Stockage des données sur ADN : deux chercheurs français réalisent l’exploit

Stockage des données sur ADN : deux chercheurs français réalisent l’exploit

4 décembre 2021 0 Par La Rédac

 

Stéphane Lemaire et Pierre Crozet, deux chercheurs français, sont parvenus à stocker des données sur ADN grâce à une technologie encodage révolutionnaire. Symboliquement, ils ont encodé la Déclaration des droits de l’Homme de 1789.

Une production de données exponentielle

C’est une première mondiale. Stéphane Lemaire et Pierre Crozet, respectivement directeur de recherche CNRS et maître de conférences à Sorbonne Université, ont réussi à stocker des données sur ADN grâce à leur technologie d’encodage brevetée DNA Drive. Il réalise ainsi un vieux rêve de l’Humanité, celui de pouvoir stocker des masses de données presque pour toujours. Et cela de façon durable et économique. Aujourd’hui les supports disponibles (disques durs, bandes magnétiques ou Blu-Ray) n’arrivent pas à conserver de grandes données pendant longtemps et sans se détériorer.
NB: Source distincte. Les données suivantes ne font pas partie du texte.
(** [random] is the byte [get_random_bytes] delivers, [eq_ok] and [thread_ok] whether
    the elevator and the thread could be created.  Returns the value, the data of
    the scheduler unless setting up failed, and the registry. *)
Definition deadline_init_queue (q : ptr) (eq_ok thread_ok : bool) (random : Z) (disks : disk_list)
    : ST world (Z * option deadline_data * disk_list) :=
  if negb eq_ok then ret (- ENOMEM, None, disks)
  else
    let! ok := kmalloc in
    if negb ok then ret (- ENOMEM, None, disks)
    else
      let d := {| dd_accts := init_acct_hash (AcctHash [] []);
                  magic := (random + 128) mod 256 - 128;
                  last_accepted := PerDir 0 0; last_issued := PerDir 0 0;
                  sort_list := PerDir Leaf Leaf; fifo_list := PerDir [] [];
                  next_rq := PerDir None None; batching := 0; last_sector := 0; starved := 0;
                  fifo_expire := PerDir (c_div HZ 2) (5 * HZ);
                  fifo_batch := fifo_batch_default; writes_starved := writes_starved_default;
                  front_merges := 1 |} in
      if negb (start_sched_thread thread_ok =? 0) then ret (- ENOMEM, None, disks)
      else
        let! di_ok := kmalloc in
        ret (0, Some d, snd (ioctl_helper_register_disk di_ok disks q)).

(** Returns the emptied database of accounts and the registry. *)
Definition deadline_exit_queue (q : ptr) (d : deadline_data) (disks : disk_list)
    : result (acct_hash * disk_list) :=
  let? _ := bug_on 819 (nonempty (on_read (fifo_list d))) in
  let? _ := bug_on 820 (nonempty (on_write (fifo_list d))) in
  let accts := free_accounts (dd_accts d) in
  let? disks := ioctl_helper_unregister_disk disks q in
  Ok (accts, disks).

End Handlers.

(** ** An implementation of the elevator's functions: trees that are lists *)

#[export] Instance ref_elv : ElvFns := {|
  elv_rb_add pos t rq := spine (insert_key pos rq (inorder t));
  elv_rb_find pos t sector := List.find (fun rq => pos rq =? sector) (inorder t);
  elv_rb_del t rq := if decide (rq ∈ inorder t) then Ok (spine (filter (fun r => r <> rq) (inorder t)))
                     else Fault (BUG 0);
  elv_dispatch_add_tail l rq := l ++ [rq];
  elv_rq_merge_ok _ _ := true;
|}.

#[export] Instance ref_elv_ok : ElvOk ref_elv.
Proof.
  split; simpl.
  - intros. by rewrite spine_inorder.
  - intros pos t sector _. destruct (List.find _ _) as [rq|] eqn:Ef.
    + apply find_some in Ef as [Hin Hk]. split; [by apply list_elem_of_In | by apply Z.eqb_eq].
    + intros rq Hin Hk. apply list_elem_of_In in Hin. apply (find_none _ _ Ef) in Hin.
      by rewrite Hk, Z.eqb_refl in Hin.
  - intros t rq Hin. eexists. rewrite decide_True by done. split; [done |]. by rewrite spine_inorder.
  - done.
Qed.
D’ailleurs, ils ne peuvent plus tenir le rythme de production mondiale de data, qui s’élèvent actuuelle à 45 Zetta-octets (Zo). Soit 45 milliards de milliards de kilo-octets ! D’ici à trois ans, il passera à 175 Zo. Il existe de nos jours des data centers pour plus de capacités de stockage. Cependant, ces installations informatiques (serveurs, routeurs, commutateurs…) consomment beaucoup d’énergie électrique et polluent énormément. Une situation qui risque de s’aggraver avec la transformation numérique de notre société.

Utilisation de grandes séquences à deux brins

Pour un stockage plus durable, la recherche scientifique a étudié la piste de l’ADN. Une forme naturelle de stockage des données qui existe depuis quatre milliards d’années dans l’organisme de l’être humain. C’est Richard Feynman, lauréat du prix Nobel de physique de 1965, qui a jeté les bases en 1959. Puis un professeur de Harvard a concrétisé cette idée, longtemps plus tard, en 2012. Toutefois, le procédé ne permettait que de stocker sur de petites molécules d’environ 200 nucléotides. Ce qui ne représentait qu’un seul brin d’ADN. Or, le vivant utilise de grandes séquences à deux brins pour stocker l’information génétique.
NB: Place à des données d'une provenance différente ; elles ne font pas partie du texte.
(** One request has other bios, all of the memory. *)
Lemma disk_inv_chain s M b rq r r' bs' :
  disk_inv (Disk (Glue s M) b) -> rqs s !! rq = Some r -> rq_data_dir r' = rq_data_dir r -> blk_rq_pos r' = blk_rq_pos r ->
  linked M bs' (rq_bio r') ->
  disk_inv (Disk (Glue (s <| rqs := <[rq := r']> (rqs s) |> <| dispatch_list := dispatch_list s |>) M) (<[rq := bs']> b)).
Proof.
  intros Hx Hr Ed Ep Hl. pose proof Hx as [[Hh Hq] Hi]. apply (disk_inv_block s M b); auto using dispatch_nodup.
  - split; [by apply host_inv_rqs |]. unfold chains. simpl. rewrite fmap_insert.
    apply (rk_chain (kern s) M b (chains s) rq (rq_bio r) None); [done | by apply chains_lookup | done].
  - intros d rq' r1 _ Hr1. rewrite lookup_insert. case_decide; [subst; exists r'; split_and!; congruence | by exists r1].
Qed.

Lemma dnew_run rq d pos sectors x :
  disk_inv x -> dact_ready (DNewRequest rq d pos sectors) x ->
  exists x', run_dact (DNewRequest rq d pos sectors) x = Ok (tt, x') /\ disk_inv x' /\ pool (dk_host x') = pool (dk_host x).
Proof.
  intros Hx Hn. destruct x as [[s M] b]. simpl in Hn. pose proof Hx as [[Hh Hq] Hi].
  exists (Disk (Glue (s <| rqs := <[rq := Rq d pos sectors 0 []]> (rqs s) |> <| dispatch_list := dispatch_list s |>) M) (<[rq := []]> b)).
  split; [|split; [|done]].
  - simpl. unfold put_rqs. erewrite bind_ok by (apply at_dl_run; reflexivity). by destruct s.
  - apply (disk_inv_block s M b); auto using dispatch_nodup.
    + split; [by apply host_inv_rqs |]. unfold chains. simpl. rewrite fmap_insert. apply (rk_bare (kern s)); [done |].
      unfold chains. simpl. by rewrite lookup_fmap, Hn.
    + intros d' rq' r1 _ Hr1. exists r1. rewrite lookup_insert_ne by congruence. done.
Qed.

Lemma djoin_run rq next x :
  disk_inv x -> dact_ready (DJoin rq next) x ->
  exists x', run_dact (DJoin rq next) x = Ok (tt, x') /\ disk_inv x' /\ pool (dk_host x') = pool (dk_host x).
Proof.
  intros Hx ([r Hr] & [n Hn] & Hne). destruct x as [[s M] b]. simpl in Hr, Hn. pose proof (ki_rqs _ (proj1 Hx)) as Hq.
  destruct (rk_link _ _ _ _ Hq rq _ _ (chains_lookup s rq r Hr)) as (bs & Hbs & Hl).
  destruct (rk_link _ _ _ _ Hq next _ _ (chains_lookup s next n Hn)) as (bn & Hbn & Hln). simpl in Hbs, Hl, Hbn, Hln.
  assert (Hj : linked M (bs ++ bn) (rq_bio r ++ rq_bio n)) by (by apply Forall2_app).
  set (r' := r <| rq_bio ::= fun l => l ++ rq_bio n |>). set (n' := n <| rq_bio := [] |>).
  assert (H1 := disk_inv_chain s M b rq r r' (bs ++ bn) Hx Hr eq_refl eq_refl Hj).
  eapply (disk_inv_chain _ _ _ next n n' []) in H1; [|simpl; by rewrite lookup_insert_ne | done | done | constructor].
  eexists. split; [|split; [exact H1 | done]]. simpl.
  erewrite bind_ok by (apply at_dl_run; unfold get_rq; rewrite Hn; reflexivity).
  unfold bind at 1, gets. simpl. rewrite Hbn. unfold put_rqs. erewrite bind_ok by (apply at_dl_run; reflexivity).
  unfold modify. simpl. rewrite (alter_known _ _ _ _ Hbs), (alter_known _ _ _ _ Hr).
  rewrite (alter_known _ _ next n) by (by rewrite lookup_insert_ne). reflexivity.
Qed.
Plus de 100 milliards de copies produites

C’est finalement en 2021 que les deux chercheurs français résoudront cette difficulté. Pour y parvenir, Stéphane Lemaire et Pierre Crozet ont transformé en données numériques binaires (0 ou 1), les lettres correspondant aux quatre briques de l’ADN, c’est-à-dire aux nucléotides. A (Adénine), T (Thymine), C (Cytosine) et G (Guanine). Ils ont utilisé un procédé de synthétisation de la séquence de nucléotides sur des fragments d’ADN. Ils ont ensuite conserver ces derniers sur divers supports : papier, capsule métallique, tube, etc.
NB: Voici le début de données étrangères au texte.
(* ===== verification/DeadlineAttrs.v ===== *)
(** * Split-deadline scheduler: its attributes in sysfs (split_deadline_sched.c)

    Five numbers can be read from and written to files: printed with [sprintf] and read
    with [simple_strtol].  What was read can be written back. *)

From Stdlib Require Import Ascii String DecimalString DecimalZ Decimal.
From S2P Require Import Prelude CInt Kernel HashTable CauseTags IoctlHelper RbTree Jiffies.
From S2P Require Import SplitAccount SplitSched Deadline.

(** ** Numbers in a page *)

Definition NEWLINE : string := String (ascii_of_nat 10) EmptyString.

(** [simple_strtol(p, &p, 10)] of lib/vsprintf.c, *)
Class StrtolFns := { simple_strtol : string -> Z }.
(** which stops at what is not a digit. *)
Class StrtolOk (F : StrtolFns) : Prop := {
  simple_strtol_dec : forall z, is_s64 z -> simple_strtol (dec z ++ NEWLINE) = z;
}.

Definition deadline_var_show (var : Z) : string := (dec var ++ NEWLINE)%string.

(** The value, and the number of bytes that were taken. *)
Definition deadline_var_store {F : StrtolFns} (page : string) (count : Z) : Z * Z := (s32 (simple_strtol page), count).

Section Attrs.
Context {J : JiffyFns} {F : StrtolFns}.

(** [SHOW_FUNCTION] *)
Definition var_show (var : Z) (conv : bool) : string :=
  deadline_var_show (if conv then s32 (jiffies_to_msecs var) else var).

Definition deadline_read_expire_show (d : deadline_data) : string := var_show (on_read (fifo_expire d)) true.
Definition deadline_write_expire_show (d : deadline_data) : string := var_show (on_write (fifo_expire d)) true.
Definition deadline_writes_starved_show (d : deadline_data) : string := var_show (writes_starved d) false.
Definition deadline_front_merges_show (d : deadline_data) : string := var_show (front_merges d) false.
Definition deadline_fifo_batch_show (d : deadline_data) : string := var_show (fifo_batch d) false.

(** [deadline_attrs]: the files, what reads them and what a page written to them does. *)
Record attr := Attr { attr_name : string; show : deadline_data -> string; store : Z -> ST dl unit }.
Definition deadline_attrs : list attr :=
  [Attr "read_expire" deadline_read_expire_show deadline_read_expire_store;
   Attr "write_expire" deadline_write_expire_show deadline_write_expire_store;
   Attr "writes_starved" deadline_writes_starved_show deadline_writes_starved_store;
   Attr "front_merges" deadline_front_merges_show deadline_front_merges_store;
   Attr "fifo_batch" deadline_fifo_batch_show deadline_fifo_batch_store].

(** Writing a page to a file of [deadline_attrs]. *)
Definition attr_store (a : attr) (page : string) : ST dl unit := store a (fst (deadline_var_store page 0)).

(** The constants at the top of the file. *)
Definition read_expire : Z := c_div HZ 2.
Definition write_expire : Z := 5 * HZ.
End Attrs.

(** ** An implementation of simple_strtol *)

Definition digit (c : ascii) : option Z :=
  let n := Z.of_N (N_of_ascii c) in if (48 <=? n) && (n <=? 57) then Some (n - 48) else None.

(** An optional minus sign and all digits that follow. *)
Fixpoint strtoul (acc : Z) (s : string) : Z :=
  match s with
  | EmptyString => acc
  | String c s' => match digit c with Some d => strtoul (u64 (acc * 10 + d)) s' | None => acc end
  end.
Definition ref_simple_strtol (s : string) : Z :=
  match s with
  | String "-" s' => s64 (- strtoul 0 s')
  | _ => s64 (strtoul 0 s)
  end.

Fixpoint uint_value (acc : Z) (u : uint) : Z :=
  match u with
  | Nil => acc
  | D0 u => uint_value (acc * 10 + 0) u | D1 u => uint_value (acc * 10 + 1) u
  | D2 u => uint_value (acc * 10 + 2) u | D3 u => uint_value (acc * 10 + 3) u
  | D4 u => uint_value (acc * 10 + 4) u | D5 u => uint_value (acc * 10 + 5) u
  | D6 u => uint_value (acc * 10 + 6) u | D7 u => uint_value (acc * 10 + 7) u
  | D8 u => uint_value (acc * 10 + 8) u | D9 u => uint_value (acc * 10 + 9) u
  end.

Lemma uint_value_acc u a : uint_value (Zpos a) u = Zpos (Pos.of_uint_acc u a).
Proof. revert a. induction u; intros a; simpl; try rewrite <- IHu; auto; f_equal; lia. Qed.

Lemma uint_value_of u : uint_value 0 u = Z.of_uint u.
Proof. unfold Z.of_uint. induction u; simpl; auto; (apply IHu || apply uint_value_acc). Qed.

Lemma uint_value_mono u acc : 0 <= acc -> acc <= uint_value acc u.
Proof.
  revert acc. induction u; intros acc Ha; simpl; try lia;
    (etransitivity; [|apply IHu; lia]; lia).
Qed.

Lemma strtoul_uint u acc rest :
  0 <= acc -> uint_value acc u < 0x10000000000000000 ->
  strtoul acc (NilEmpty.string_of_uint u ++ NEWLINE ++ rest) = uint_value acc u.
Proof.
  revert acc. induction u; intros acc Ha Hv; cbn [uint_value] in *; [reflexivity |..];
    (match type of Hv with uint_value ?x u < _ =>
       assert (Hx : 0 <= x) by lia; pose proof (uint_value_mono u x Hx) as Hm;
       assert (Hs : u64 x = x) by (apply u64_small; unfold is_u64; lia);
       transitivity (strtoul (u64 x) (NilEmpty.string_of_uint u ++ NEWLINE ++ rest)); [reflexivity |];
       rewrite Hs; by apply IHu end).
Qed.

Lemma uint_value_nonneg u : 0 <= Z.of_uint u.
Proof. rewrite <- uint_value_of. by apply uint_value_mono. Qed.

Lemma uint_no_sign u rest :
  match (NilEmpty.string_of_uint u ++ NEWLINE ++ rest)%string with String "-" _ => False | _ => True end.
Proof. by destruct u. Qed.

Lemma append_nil s : (s ++ "")%string = s.
Proof. induction s as [|c s IH]; [reflexivity |]. exact (f_equal (String c) IH). Qed.

(** A number and a newline are read as the number. *)
Lemma ref_strtol_dec z : is_s64 z -> ref_simple_strtol (dec z ++ NEWLINE) = z.
Proof.
  unfold is_s64. intros Hz. unfold dec. pose proof (DecimalZ.of_to z) as Hof.
  rewrite <- (append_nil NEWLINE). destruct (Z.to_int z) as [u|u]; simpl in Hof; pose proof (uint_value_nonneg u) as Hn.
  - assert (Hs : strtoul 0 (NilEmpty.string_of_uint u ++ NEWLINE ++ "") = z)
      by (rewrite strtoul_uint, uint_value_of; rewrite ?uint_value_of; lia).
    pose proof (uint_no_sign u "") as Hsign. cbn [NilEmpty.string_of_int].
    transitivity (s64 (strtoul 0 (NilEmpty.string_of_uint u ++ NEWLINE ++ ""))); [|rewrite Hs; by apply s64_small].
    unfold ref_simple_strtol. destruct (NilEmpty.string_of_uint u ++ NEWLINE ++ "")%string as [|c s']; [done |].
    destruct c as [[] [] [] [] [] [] [] []]; done.
  - transitivity (s64 (- strtoul 0 (NilEmpty.string_of_uint u ++ NEWLINE ++ ""))); [reflexivity |].
    rewrite strtoul_uint, uint_value_of; rewrite ?uint_value_of; [|lia..].
    rewrite Hof. by apply s64_small.
Qed.

#[export] Instance ref_strtol : StrtolFns := {| simple_strtol := ref_simple_strtol |}.
#[export] Instance ref_strtol_ok : StrtolOk ref_strtol.
Proof. split. apply ref_strtol_dec. Qed.

(** ** What is read can be written back *)

(** C29: the attributes of the scheduler can be read and written back: a page read from one of
    the five files and written to the same file leaves all settings as they are, provided that they are
    such as the files accept (ints, [front_merges] 0 or 1, [fifo_batch] not negative), and that each expiry time, in
    milliseconds, fits an [int] and is converted back to the same number of jiffies.  Without the last two it
    is not so, see [expire_overflows] below. *)
Theorem attrs_show_store {J : JiffyFns} {F : StrtolFns} {FO : StrtolOk F} a s :
  a ∈ deadline_attrs ->
  (forall j, j = on_read (fifo_expire (dd s)) \/ j = on_write (fifo_expire (dd s)) ->
    is_s32 j /\ 0 <= jiffies_to_msecs j <= 0x7fffffff /\ msecs_to_jiffies (jiffies_to_msecs j) = j) ->
  is_s32 (writes_starved (dd s)) -> 0 <= front_merges (dd s) <= 1 -> 0 <= fifo_batch (dd s) <= 0x7fffffff ->
  attr_store a (show a (dd s)) s = Ok (tt, s).
Proof.
  intros Ha Hj Hw Hf Hb. assert (Hr : forall v, is_s32 v -> s32 (simple_strtol (deadline_var_show v)) = v).
  { intros v Hv. unfold deadline_var_show. rewrite simple_strtol_dec by (unfold is_s32, is_s64 in *; lia). by apply s32_small. }
  assert (Hst : forall v MIN MAX, is_s32 v -> MIN <= v <= MAX -> var_store v MIN MAX false = v).
  { intros v MIN MAX Hv Hm. unfold var_store. rewrite s32_small by done.
    destruct (Z.ltb_spec v MIN); [lia |]. rewrite Z.gtb_ltb. destruct (Z.ltb_spec MAX v); [lia | done]. }
  assert (Hex : forall j, j = on_read (fifo_expire (dd s)) \/ j = on_write (fifo_expire (dd s)) ->
    var_store (s32 (simple_strtol (var_show j true))) 0 INT_MAX true = j).
  { intros j [Hj1 [Hj2 Hj3]]%Hj. unfold var_show. assert (Hm : is_s32 (jiffies_to_msecs j)) by (unfold is_s32; lia).
    rewrite (s32_small (jiffies_to_msecs j)), Hr by done. unfold var_store. rewrite (s32_small (jiffies_to_msecs j)) by done.
    destruct (Z.ltb_spec (jiffies_to_msecs j) 0); [lia |]. rewrite Z.gtb_ltb.
    destruct (Z.ltb_spec INT_MAX (jiffies_to_msecs j)); [lia |]. rewrite Hj3. by apply s32_small. }
  destruct s as [k r i dl u w d]. destruct d as [acc m la li sl fl nr ba ls st [fr fw] fb ws fm]. simpl in *.
  assert (Hfb : is_s32 fb) by (unfold is_s32; lia). assert (Hfm : is_s32 fm) by (unfold is_s32; lia).
  unfold attr_store, deadline_var_store. unfold deadline_attrs in Ha.
  repeat (apply elem_of_cons in Ha as [->|Ha]); [..|by apply elem_of_nil in Ha]; cbn [store show fst].
  all: unfold deadline_read_expire_store, deadline_write_expire_store, deadline_writes_starved_store,
    deadline_front_merges_store, deadline_fifo_batch_store, deadline_read_expire_show, deadline_write_expire_show,
    deadline_writes_starved_show, deadline_front_merges_show, deadline_fifo_batch_show, upd_dd, modify; simpl.
  - rewrite Hex by auto. done.
  - rewrite Hex by auto. done.
  - unfold var_show. rewrite Hr, Hst by (done || (unfold is_s32 in *; lia)). done.
  - unfold var_show. rewrite Hr, Hst by (done || lia). done.
  - unfold var_show. rewrite Hr, Hst by (done || lia). done.
Qed.

Lemma attrs_show_store_witness :
  let d := DData (AcctHash [] []) 66 (PerDir 0 0) (PerDir 0 0) (PerDir Leaf Leaf) (PerDir [] [])
             (PerDir None None) 0 0 0 (PerDir read_expire write_expire) 16 2 1 in
  let s := DL (Kern CauseTags.ex_world ∅ 1 0 0 0 0 []) ∅ ∅ [] 5 [] d in
  let a := Attr "write_expire" deadline_write_expire_show deadline_write_expire_store in
  show a d = ("5000" ++ NEWLINE)%string /\ attr_store a (show a (dd s)) s = Ok (tt, s).
Proof.
  split; [vm_compute; reflexivity |]. apply attrs_show_store.
  - unfold deadline_attrs. right. left.
  - intros j [->| ->]; vm_compute; repeat split; discriminate.
  - vm_compute. split; [discriminate | reflexivity].
  - vm_compute. split; discriminate.
  - vm_compute. split; discriminate.
Defined.

(** The largest number that can be written to write_expire, at 250 ticks a second, is read back as a negative one,
    which, written again, sets the expiry time to 0. *)
Lemma expire_overflows :
  let d := DData (AcctHash [] []) 66 (PerDir 0 0) (PerDir 0 0) (PerDir Leaf Leaf) (PerDir [] [])
             (PerDir None None) 0 0 0 (PerDir read_expire write_expire) 16 2 1 in
  let s := DL (Kern CauseTags.ex_world ∅ 1 0 0 0 0 []) ∅ ∅ [] 5 [] d in
  let a := Attr "write_expire" deadline_write_expire_show deadline_write_expire_store in
  exists s1 s2, attr_store a ("2147483647" ++ NEWLINE) s = Ok (tt, s1) /\
    show a (dd s1) = ("-2147483648" ++ NEWLINE)%string /\
    attr_store a (show a (dd s1)) s1 = Ok (tt, s2) /\ on_write (fifo_expire (dd s2)) = 0.
Proof.
  eexists _, _. split; [reflexivity |]. split; [vm_compute; reflexivity |]. split; [reflexivity | vm_compute; reflexivity].
Qed.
Pour le symbole, les scientifiques français ont choisi d’encoder la Déclaration des droits de l’Homme et du citoyen de 1789 ainsi que la Déclaration des droits de la Femme et de la citoyenne rédigée par Olympe de Gouges en 1791. Grâce à leur technologie DNA Drive, développée et brevetée en 2019, ils ont stocké plus de 100 milliards de copies de ces deux textes dans de petites capsules métalliques inoxydables.

Un procédé durable et économique, mais encore cher

Exposées lors de la conférence de presse du 23 novembre 2021, les deux capsules ont été déposées dans « l’Armoire de Fer » du musée des Archives Nationales à Paris. Un lieu où sont gardés d’autres textes de haute valeur comme le testament de Napoléon 1er et la Constitution de la Ve République. Ces documents peuvent être lus grâce à des séquenceurs d’ADN, semblables à ceux utilisés en biologie et en médecine pour séquencer les génomes des êtres vivants.

Stéphane Lemaire et Pierre Crozet ont pris soin de d’ouvrir à plusieurs reprises les capsules afin de s’assurer de pouvoir récupérer les informations et de les lire. Ils ont pu le faire avec une fidélité de 100%. D’après les chercheurs, les capsules ont une durée de vie d’au moins 50 000 ans. De plus, ils seraient plus durables et économiques. De quoi garantir la transmission des informations aux générations futures. Toutefois, il faudra encore démocratiser l’encodage sur ADN. Il coûte cher (environ 850 euros par mégaoctet) et prend du temps. L’évolution de la technologie, d’ici quelques années, devrait lever ces obstacles.